Eleven

I called out, ‘Mistress Hollyns!’ and quickened my stride. I thought, from the slight movement of her head, that she had heard me and would wait for me to catch her up. But then she pushed open the church door and disappeared inside.

Bell Lane was quiet at that time of the evening. It couldn’t have taken me more than a minute to cover the ground between myself and Saint Giles’s, but when I entered, the nave was empty.

‘Mistress Hollyns!’ I called again. There was still no answer.

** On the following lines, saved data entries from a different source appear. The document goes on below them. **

Lemma key_length (gap : nat) (k t : string) : String.length t <= String.length (write_key gap k t).
Proof.
  unfold write_key, write_string. cbn [String.length].
  pose proof (escape_length k (String dquote (colon gap ++ t))) as H. cbn [String.length] in H. rewrite str_length_app in H. lia.
Qed.

Lemma elems_length (gap depth : nat) (rest : string) (l : list json) : Forall (long gap) l ->
  sum_sizes l + String.length rest <= String.length (elems gap depth rest l).
Proof.
  induction 1 as [|y l Hy Hl IH]; cbn [elems sum_sizes]; rewrite !str_length_app; cbn [String.length]; [lia|].
  specialize (Hy (S depth) (elems gap depth rest l)). lia.
Qed.

Lemma props_length (gap depth : nat) (rest : string) (l : list (string * json)) : Forall (fun m => long gap (snd m)) l ->
  sum_sizes (map snd l) + String.length rest <= String.length (props gap depth rest l).
Proof.
  induction 1 as [|[k y] l Hy Hl IH]; cbn [props map snd sum_sizes]; rewrite !str_length_app; cbn [String.length]; [lia|].
  pose proof (key_length gap k (print gap (S depth) y (props gap depth rest l))).
  specialize (Hy (S depth) (props gap depth rest l)). cbn [snd] in Hy. lia.
Qed.

Lemma print_long (gap : nat) (v : json) : long gap v.
Proof.
  induction v as [|b|n|s|l IH|l IH] using json_induction; intros depth rest.
  - cbn. lia.
  - destruct b; cbn; lia.
  - cbn [print size]. rewrite str_length_app. pose proof (num_length n). lia.
  - cbn [print size]. unfold write_string. cbn [String.length].
    pose proof (escape_length s (String dquote rest)) as H. cbn [String.length] in H. lia.
  - destruct l as [|x l]; [cbn; lia|]. rewrite print_array, size_array, !str_length_app. cbn [String.length].
    inversion IH as [|? ? Hx Hl]; subst. pose proof (elems_length gap depth rest l Hl). specialize (Hx (S depth) (elems gap depth rest l)). lia.
  - destruct l as [|[k x] l]; [cbn; lia|]. rewrite print_object, size_object, !str_length_app. cbn [String.length].
    inversion IH as [|? ? Hx Hl]; subst. pose proof (props_length gap depth rest l Hl).
    specialize (Hx (S depth) (props gap depth rest l)). cbn [snd] in Hx.
    pose proof (key_length gap k (print gap (S depth) x (props gap depth rest l))). lia.
Qed.

(** JSON.parse(JSON.stringify(v, null, gap)) is v. *)
Lemma parse_stringified (gap : nat) (v : json) : json_parse (stringify_with gap v) = Ok v.
Proof.
  unfold json_parse, stringify_with. pose proof (print_long gap v 0 "") as H. cbn [String.length] in H.
  rewrite print_reads_back by (reflexivity || lia). reflexivity.
Qed.

(** *** A text that goes on after the value *)

Lemma escape_rest (s r t : string) : escape s (r ++ t) = escape s r ++ t.
Proof.
  induction s as [|c s IH]; [reflexivity|]. cbn [escape]. rewrite IH. unfold escape_char.
  destruct (escape_letter c); [reflexivity|]. destruct (nat_of_ascii c <? 32); [|reflexivity]. cbn [append]. now rewrite str_app_assoc.
Qed.

Lemma write_string_rest (s r t : string) : write_string s (r ++ t) = write_string s r ++ t.
Proof. unfold write_string. change (String dquote (r ++ t)) with (String dquote r ++ t). now rewrite escape_rest. Qed.

Lemma write_key_rest (gap : nat) (k r t : string) : write_key gap k (r ++ t) = write_key gap k r ++ t.
Proof. unfold write_key. now rewrite <- str_app_assoc, write_string_rest. Qed.

Lemma print_rest (gap : nat) (v : json) : forall depth r t, print gap depth v (r ++ t) = print gap depth v r ++ t.
Proof.
  induction v as [|b|n|s|l IH|l IH] using json_induction; intros depth r t.
  - reflexivity.
  - destruct b; reflexivity.
  - cbn [print]. now rewrite str_app_assoc.
  - apply write_string_rest.
  - destruct l as [|x l]; [reflexivity|]. rewrite !print_array. inversion IH as [|? ? Hx Hl]; subst.
    assert (E : elems gap depth (r ++ t) l = elems gap depth r l ++ t).
    { clear IH. induction Hl as [|y l Hy _ IHl]; cbn [elems]; [now rewrite !str_app_assoc|]. now rewrite IHl, Hy, !str_app_assoc. }
    now rewrite E, Hx, !str_app_assoc.
  - destruct l as [|[k x] l]; [reflexivity|]. rewrite !print_object. inversion IH as [|? ? Hx Hl]; subst. cbn [snd] in Hx.
    assert (E : props gap depth (r ++ t) l = props gap depth r l ++ t).
    { clear IH. induction Hl as [|[k' y] l Hy _ IHl]; cbn [props]; [now rewrite !str_app_assoc|]. cbn [snd] in Hy.
      now rewrite IHl, Hy, write_key_rest, !str_app_assoc. }
    now rewrite E, Hx, write_key_rest, !str_app_assoc.
Qed.

(** White space after the value is skipped. *)
Lemma parse_stringified_space (gap : nat) (v : json) (t : string) : ends t = true -> skip_space t = "" ->
  json_parse (stringify_with gap v ++ t) = Ok v.
Proof.
  intros He Hs. unfold json_parse, stringify_with. rewrite <- print_rest. change ("" ++ t) with t.
  pose proof (print_long gap v 0 t) as H. rewrite print_reads_back by (exact He || lia). now rewrite Hs.
Qed.

(** The length of a text that may need escapes. *)
Lemma escape_at_most (s rest : string) : String.length (escape s rest) <= 6 * String.length s + String.length rest.
Proof.
  induction s as [|c s IH]; cbn [escape String.length]; [lia|]. unfold escape_char.
  destruct (escape_letter c); cbn [String.length]; [lia|]. destruct (Nat.ltb_spec (nat_of_ascii c) 32) as [Hc|Hc]; cbn [String.length]; [|lia].
  rewrite str_length_app, padStart_length. assert (String.length (to_hex (Z.of_nat (nat_of_ascii c))) <= 2); [|lia].
  destruct (nat_of_ascii c) as [|n]; [cbn; lia|]. do 31 (destruct n as [|n]; [vm_compute; lia|]). lia.
Qed.
(* ===== verification/Passphrase.v ===== *)
(** * Passphrase: secrets encrypted under a passphrase (secrets.service.ts)

    PBKDF2 of the platform and Argon2id of hash-wasm are the class [Kdf]; the worker that
    runs Argon2id only moves the call to another thread.  Random draws are arguments. *)

From Stdlib Require Import Ascii String ZArith List Lia Bool.
Import ListNotations.
From S2P Require Import Prelude Bytes JsString Base64 WebCrypto JsonText JsonParse JsNumber KeyInbox.

Open Scope list_scope.
Open Scope string_scope.
Open Scope Z_scope.

(** How the platform reads a JSON value where it wants a number is [idl_number]. *)
Class Kdf : Type := {
  (** the key bits of a passphrase, a salt and a number of iterations *)
  pbkdf2 : list Z -> list Z -> Z -> res (list Z);
  (** password, salt, memory, iterations, parallelism, length *)
  argon2id : string -> list Z -> Z -> Z -> Z -> Z -> res (list Z);
  idl_number : json -> Z
}.
Class KdfLaws (K : Kdf) : Prop := { idl_number_num : forall n, idl_number (JNum n) = n }.

Definition PBKDF2_ITERATIONS : Z := 600000.
Definition PBKDF2_PAYLOAD_VERSION : string := "pbkdf2-sha256-aes256gcm-v1".
Definition ARGON2ID_PAYLOAD_VERSION : string := "argon2id-aes256gcm-v1".
(** [ARGON2ID_DEFAULTS] *)
Definition ARGON2ID_MEMORY : Z := 65536.
Definition ARGON2ID_ITERATIONS : Z := 3.
Definition ARGON2ID_PARALLELISM : Z := 4.
Definition ARGON2ID_HASH_LENGTH : Z := 32.

Inductive KdfOptions : Type :=
| Pbkdf2KdfOptions (iterations : option Z)
| Argon2idKdfOptions (memorySize iterations parallelism : option Z).
Definition DEFAULT_KDF_OPTIONS : KdfOptions := Argon2idKdfOptions None None None.

Record PassphraseEncryptedPayload : Type := mkPayload {
  version : string; algorithm : string; iterations : Z; memory_parallelism : option (Z * Z);
  salt : string; iv : string; ciphertext : string
}.

(** [x ?? d] *)
Definition given_or (x : option Z) (d : Z) : Z := match x with Some v => v | None => d end.

Section Passphrase.
Context {W : WebCrypto} {K : Kdf}.

Definition deriveKeyFromPassphrase (passphrase : string) (salt : list Z) (iterations : option Z) : res (list Z) :=
  throw_if blank passphrase with "Passphrase must not be empty";;
  pbkdf2 (text_encode passphrase) salt (given_or iterations PBKDF2_ITERATIONS).

Definition deriveKeyFromPassphraseArgon2id (passphrase : string) (salt : list Z) (memorySize iterations parallelism : option Z)
    : res (list Z) :=
  throw_if blank passphrase with "Passphrase must not be empty";;
  argon2id passphrase salt (given_or memorySize ARGON2ID_MEMORY) (given_or iterations ARGON2ID_ITERATIONS)
    (given_or parallelism ARGON2ID_PARALLELISM) ARGON2ID_HASH_LENGTH.

Definition payload_object (p : PassphraseEncryptedPayload) : json :=
  JObj ([("version", JStr (version p)); ("algorithm", JStr (algorithm p)); ("iterations", JNum (iterations p))]
        ++ match memory_parallelism p with
           | Some (m, par) => [("memorySize", JNum m); ("parallelism", JNum par)]
           | None => []
           end
        ++ [("salt", JStr (salt p)); ("iv", JStr (iv p)); ("ciphertext", JStr (ciphertext p))]).

(** The key, and the payload before its ciphertext. *)
Definition derive_for (passphrase : string) (options : KdfOptions) (saltBytes ivBytes : list Z)
    : res (list Z * (string -> PassphraseEncryptedPayload)) :=
  match options with
  | Pbkdf2KdfOptions iterations =>
      let n := given_or iterations PBKDF2_ITERATIONS in
      let! key := deriveKeyFromPassphrase passphrase saltBytes (Some n) in
      Ok (key, mkPayload PBKDF2_PAYLOAD_VERSION "pbkdf2" n None (btoa saltBytes) (btoa ivBytes))
  | Argon2idKdfOptions memorySize iterations parallelism =>
      let m := given_or memorySize ARGON2ID_MEMORY in
      let n := given_or iterations ARGON2ID_ITERATIONS in
      let par := given_or parallelism ARGON2ID_PARALLELISM in
      let! key := deriveKeyFromPassphraseArgon2id passphrase saltBytes (Some m) (Some n) (Some par) in
      Ok (key, mkPayload ARGON2ID_PAYLOAD_VERSION "argon2id" n (Some (m, par)) (btoa saltBytes) (btoa ivBytes))
  end.

Definition encryptWithPassphrase (plaintext passphrase : string) (options : KdfOptions) (saltBytes ivBytes : list Z) : res string :=
  let! '(key, payload) := derive_for passphrase options saltBytes ivBytes in
  Ok (stringify_with 0 (payload_object (payload (btoa (aes_gcm_encrypt key ivBytes [] (text_encode plaintext)))))).

(** [atob(payload.salt)]: what is not a string is printed first. *)
Definition member_bytes (k : string) (payload : json) : res (list Z) :=
  atob (match get_prop k payload with Some v => String_of v | None => "undefined" end).

(** An argument of the key derivation, undefined when it is missing. *)
Definition member_count (k : string) (payload : json) : option Z :=
  match get_prop k payload with Some v => Some (idl_number v) | None => None end.
(** The same where [??] also replaces null. *)
Definition member_count_or_null (k : string) (payload : json) : option Z :=
  match get_prop k payload with Some JNull => None | Some v => Some (idl_number v) | None => None end.

Definition payload_key (payload : json) (passphrase : string) (saltBytes : list Z) : res (list Z) :=
  match get_prop "version" payload with
  | Some (JStr v) =>
      if String.eqb v PBKDF2_PAYLOAD_VERSION
      then deriveKeyFromPassphrase passphrase saltBytes (member_count "iterations" payload)
      else if String.eqb v ARGON2ID_PAYLOAD_VERSION
      then deriveKeyFromPassphraseArgon2id passphrase saltBytes (member_count_or_null "memorySize" payload)
             (member_count_or_null "iterations" payload) (member_count_or_null "parallelism" payload)
      else Throw ("Unsupported backup payload version: " ++ v)
  | Some v => Throw ("Unsupported backup payload version: " ++ String_of v)
  | None => Throw "Unsupported backup payload version: undefined"
  end.

Definition decryptWithPassphrase (payloadJson passphrase : string) : res string :=
  match json_parse payloadJson with
  | Throw _ => Throw "Invalid encrypted backup payload"
  | Ok JNull => Throw "TypeError: Cannot read properties of null"
  | Ok payload =>
      let! saltBytes := member_bytes "salt" payload in
      let! ivBytes := member_bytes "iv" payload in
      let! ciphertextBytes := member_bytes "ciphertext" payload in
      let! key := payload_key payload passphrase saltBytes in
      match aes_gcm_decrypt key ivBytes [] ciphertextBytes with
      | Some plaintext => Ok (text_decode plaintext)
      | None => Throw "Failed to decrypt backup: incorrect passphrase or corrupted data"
      end
  end.

(** ** Round trip *)

Context {WL : WebCryptoLaws W} {KL : KdfLaws K}.

(** A text that was encrypted under a passphrase, with either key derivation and any
    parameters, decrypts under the same passphrase. *)
Theorem passphrase_roundtrip (plaintext passphrase payload : string) (options : KdfOptions) (saltBytes ivBytes : list Z) :
  bytes saltBytes -> bytes ivBytes ->
  encryptWithPassphrase plaintext passphrase options saltBytes ivBytes = Ok payload ->
  decryptWithPassphrase payload passphrase = Ok plaintext.
Proof.
  intros Hs Hi H. unfold encryptWithPassphrase in H.
  destruct options as [n|m n par]; cbn [derive_for] in H.
  - destruct (deriveKeyFromPassphrase _ _ _) as [key|] eqn:Ek; [|discriminate]. cbn [res_bind] in H. injection H as <-.
    unfold decryptWithPassphrase. rewrite parse_stringified. unfold payload_object, member_bytes. cbn.
    rewrite !atob_btoa by auto with webcrypto. cbn [res_bind]. unfold payload_key, member_count. cbn.
    rewrite idl_number_num. rewrite Ek. cbn [res_bind]. now rewrite decrypt_encrypt, decode_encode.
  - destruct (deriveKeyFromPassphraseArgon2id _ _ _ _ _) as [key|] eqn:Ek; [|discriminate]. cbn [res_bind] in H. injection H as <-.
    unfold decryptWithPassphrase. rewrite parse_stringified. unfold payload_object, member_bytes. cbn.
    rewrite !atob_btoa by auto with webcrypto. cbn [res_bind]. unfold payload_key, member_count_or_null. cbn.
    rewrite !idl_number_num. rewrite Ek. cbn [res_bind]. now rewrite decrypt_encrypt, decode_encode.
Qed.

(** Without a passphrase nothing is encrypted. *)
Lemma empty_passphrase (plaintext : string) (options : KdfOptions) (saltBytes ivBytes : list Z) :
  encryptWithPassphrase plaintext "" options saltBytes ivBytes = Throw "Passphrase must not be empty".
Proof. now destruct options. Qed.

End Passphrase.

(** ** Witness *)

#[export] Instance mirror_kdf : Kdf := {
  pbkdf2 p s n := Ok (p ++ s)%list;
  argon2id p s m n par len := Ok s;
  idl_number v := match v with JNum n => n | _ => 0 end
}.
#[export] Instance mirror_kdf_laws : KdfLaws mirror_kdf.
Proof. split. reflexivity. Qed.
Import Mirror.

Lemma passphrase_roundtrip_witness :
  match encryptWithPassphrase "secret" "pass" DEFAULT_KDF_OPTIONS (repeat 7 16) (repeat 9 12) with
  | Ok payload => decryptWithPassphrase payload "pass" = Ok "secret"
  | Throw _ => False
  end.
Proof.
  destruct (encryptWithPassphrase "secret" "pass" DEFAULT_KDF_OPTIONS (repeat 7 16) (repeat 9 12)) as [payload|] eqn:E;
    [|discriminate E].
  apply (passphrase_roundtrip "secret" "pass" payload DEFAULT_KDF_OPTIONS (repeat 7 16) (repeat 9 12));
    [| |exact E]; repeat constructor; unfold is_byte; lia.
Defined.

I descended to the crypt. There was no one there either, and I searched the next two chambers, but to no avail. I recalled Luke Prettywood telling me that the old synagogue cellars stretched the length of Bell Lane as far as Saint John’s-on-the-Arch, but the distance seemed twice that length as I cautiously edged my way forward, every nerve tensed in expectation of sudden confrontation. But it soon became apparent that wherever Rowena Hollyns had gone, she was not in the church. She must have walked straight out of the opposite door into Jewry Lane. A short cut to the quayside perhaps? Or had the sound of my voice and the possibility of an encounter with me frightened her away? And if so, why?

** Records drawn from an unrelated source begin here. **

(* ===== verification/WebAuthn.v ===== *)
(** * WebAuthn: webauthn.service.ts

    The browser's credential container is an argument with a state of its own, the
    [Authenticator].  Keys are derived by HKDF and used with AES-GCM of the platform. *)

From Stdlib Require Import Ascii String ZArith Lia Bool.
From stdpp Require Import base list strings.
From S2P Require Import Prelude Bytes JsString Base64 WebCrypto JsonText JsonParse Ecies KeyInbox OpaqueKeyring.

Open Scope list_scope.
Open Scope string_scope.

Definition PRF_SALT_LENGTH : nat := 32.
Definition PRF_PAYLOAD_VERSION : string := "prf-aes256gcm-v1".
Definition PRF_HKDF_INFO : string := "spoovault-keyring-passkey-v1".

(** A credential, with the results of the PRF extension. *)
Record Credential : Type := mkCredential { rawId : list Z; prf_enabled : bool; prf_first : option (list Z) }.
(** What the container rejects with. *)
Record DomError : Type := mkDomError { name : string; dom_message : string }.

Record CreationOptions : Type := mkCreation {
  challenge : list Z; rp_id : string; rp_name : string; user_id : list Z; user_name : string; displayName : string;
  timeout : Z; excludeCredentials : list (list Z); prf_eval : list Z
}.
Record RequestOptions : Type := mkGet {
  r_challenge : list Z; rpId : string; r_timeout : Z; allowCredentials : list (list Z); r_prf_eval : list Z
}.

(** The container, when there is one. *)
Record Container (A : Type) : Type := {
  create : CreationOptions -> A -> (option Credential + DomError) * A;
  get : RequestOptions -> A -> (option Credential + DomError) * A
}.
Arguments create {A}. Arguments get {A}.

Record RegisterPasskeyResult : Type := mkRegister { credentialId : string; prfEnabled : bool; prfOutput : option (list Z) }.

Section WebAuthn.
Context {A : Type} {W : WebCrypto} {P : PkCrypto}.
Variable navigator : option (Container A).

Abbreviation M := (eio A).

(** The name, or the message when there is no name. *)
Definition normalizeCredentialError (err : DomError) (prefix : string) : Err :=
  let raw := toLowerCase (or_else (Some (name err)) (dom_message err)) in
  if existsb (fun p => includes p raw) ["notallowederror"; "not allowed"; "canceled"; "cancelled"; "dismissed"; "user gesture"]
  then WebAuthnError (prefix ++ ": the request was cancelled or declined by the user.") NOT_ALLOWED
  else if existsb (fun p => includes p raw) ["notsupportederror"; "not supported"; "unsupported"]
  then WebAuthnError (prefix ++ ": WebAuthn / PRF is not supported by this device or authenticator.") NOT_SUPPORTED
  else WebAuthnError (prefix ++ ": " ++ or_else (Some (or_else (Some (name err)) (dom_message err))) "unknown error") UNKNOWN.

Definition isWebAuthnAvailable : bool := match navigator with Some _ => true | None => false end.

(** [getRelyingPartyId()] *)
Definition getRelyingPartyId (hostname : option string) : string := or_else hostname "localhost".

Definition decode_ids (ids : list string) : res (list (list Z)) := res_mapM base64UrlToBytes ids.

Definition registerPasskey (rp_id rp_name userName : string) (userDisplayName : option string) (challenge prfSalt : list Z)
    (excludeCredentialIds : list string) : M RegisterPasskeyResult :=
  match navigator with
  | None => ethrow (WebAuthnError "WebAuthn is not available in this browser or device." NOT_SUPPORTED)
  | Some c =>
      run! excluded <- of_res (decode_ids excludeCredentialIds) in
      fun a =>
        match create c (mkCreation challenge rp_id rp_name (text_encode userName) userName
                          (or_else userDisplayName userName) 60000%Z excluded prfSalt) a with
        | (inr err, a') => (inr (normalizeCredentialError err "Passkey registration failed"), a')
        | (inl None, a') => (inr (WebAuthnError "Passkey registration returned no credential." UNKNOWN), a')
        | (inl (Some credential), a') =>
            (inl (mkRegister (bytesToBase64Url (rawId credential)) (prf_enabled credential) (prf_first credential)), a')
        end
  end.

Definition authenticatePasskey (rp_id : string) (challenge prfSalt : list Z) (credentialId : option string) : M (list Z) :=
  match navigator with
  | None => ethrow (WebAuthnError "WebAuthn is not available in this browser or device." NOT_SUPPORTED)
  | Some c =>
      run! allowed <- of_res (decode_ids (if blank (or_empty credentialId) then [] else [or_empty credentialId])) in
      fun a =>
        match get c (mkGet challenge rp_id 60000%Z allowed prfSalt) a with
        | (inr err, a') => (inr (normalizeCredentialError err "Passkey authentication failed"), a')
        | (inl None, a') => (inr (WebAuthnError "Passkey authentication returned no assertion." UNKNOWN), a')
        | (inl (Some assertion), a') =>
            (match prf_first assertion with
             | Some first => inl first
             | None => inr (WebAuthnError "The authenticator did not return a PRF-derived output." PRF_OUTPUT_MISSING)
             end, a')
        end
  end.

(** ** The key of the authenticator *)

Definition deriveAesKeyFromPrfOutput (prfOutput salt : list Z) : list Z := hkdf salt (text_encode PRF_HKDF_INFO) prfOutput.

Definition prf_payload (ivBytes ct : list Z) : json :=
  JObj [("version", JStr PRF_PAYLOAD_VERSION); ("iv", JStr (bytesToBase64Url ivBytes)); ("ciphertext", JStr (bytesToBase64Url ct))].

Definition encryptWithPrfKey (plaintext : string) (aesKey ivBytes : list Z) : string :=
  stringify_with 0 (prf_payload ivBytes (aes_gcm_encrypt aesKey ivBytes [] (text_encode plaintext))).

(** [base64UrlToBytes(payload.k)] *)
Definition url_member (k : string) (payload : json) : res (list Z) :=
  match as_str (get_prop k payload) with
  | Some s => base64UrlToBytes s
  | None => Throw "TypeError: value.replace is not a function"
  end.

Definition decryptWithPrfKey (payloadJson : string) (aesKey : list Z) : res string :=
  match json_parse payloadJson with
  | Throw _ => Throw "Invalid passkey-encrypted payload"
  | Ok JNull => Throw "TypeError: Cannot read properties of null"
  | Ok payload =>
      throw_if negb (match get_prop "version" payload with Some (JStr v) => String.eqb v PRF_PAYLOAD_VERSION | _ => false end)
        with ("Unsupported passkey payload version: " ++ match get_prop "version" payload with Some v => String_of v | None => "undefined" end);;
      let! ivBytes := url_member "iv" payload in
      let! ct := url_member "ciphertext" payload in
      match aes_gcm_decrypt aesKey ivBytes [] ct with
      | Some plaintext => Ok (text_decode plaintext)
      | None => Throw "Failed to decrypt passkey-encrypted payload"
      end
  end.

Lemma prf_roundtrip {L : WebCryptoLaws W} (plaintext : string) (aesKey ivBytes : list Z) : bytes ivBytes ->
  decryptWithPrfKey (encryptWithPrfKey plaintext aesKey ivBytes) aesKey = Ok plaintext.
Proof.
  intros Hi. unfold decryptWithPrfKey, encryptWithPrfKey. rewrite parse_stringified. unfold prf_payload, url_member. cbn.
  rewrite !base64url_round by auto with webcrypto. cbn [res_bind]. now rewrite decrypt_encrypt, decode_encode.
Qed.

End WebAuthn.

I did not linger. The place filled me with the same sense of unhappiness and suffering that I had experienced once before. Grief and despair seemed embedded in the very stones. I shivered and made my way back outside, where the warmth and sunlight were like a benediction.

I went home.

The following morning, we were all up and dressed while it was still dark. Adela saw to that.

The two older children, robbed of their sleep, were fractious, while Adam, in no mood to be trifled with, was vociferous in his disapproval of being awakened so early. And long before we had finished a hasty breakfast, I was feeling positively liverish. Adela, however, with admirable fixity of purpose, ignored our collective bad temper, assembled warm cloaks and sensible shoes for each of us and put slices of honey cake, wrapped in dock leaves, into a basket to sustain us later on. The basket would also hold the necessary herbs.

‘Now,’ she said, ‘you know what we’re looking for. Saint John’s wort, mugwort, plantain, corn marigold, elder, yarrow, ivy and vervain. They’ll all be woven into the garland which I shall hang on the street door tonight to ward off the witches and other evil spirits of the air. And after dark, when the bonfires are lit on the high ground above the city, you may stay up late to see them. If you are good.’

‘Does that include me?’ I enquired caustically.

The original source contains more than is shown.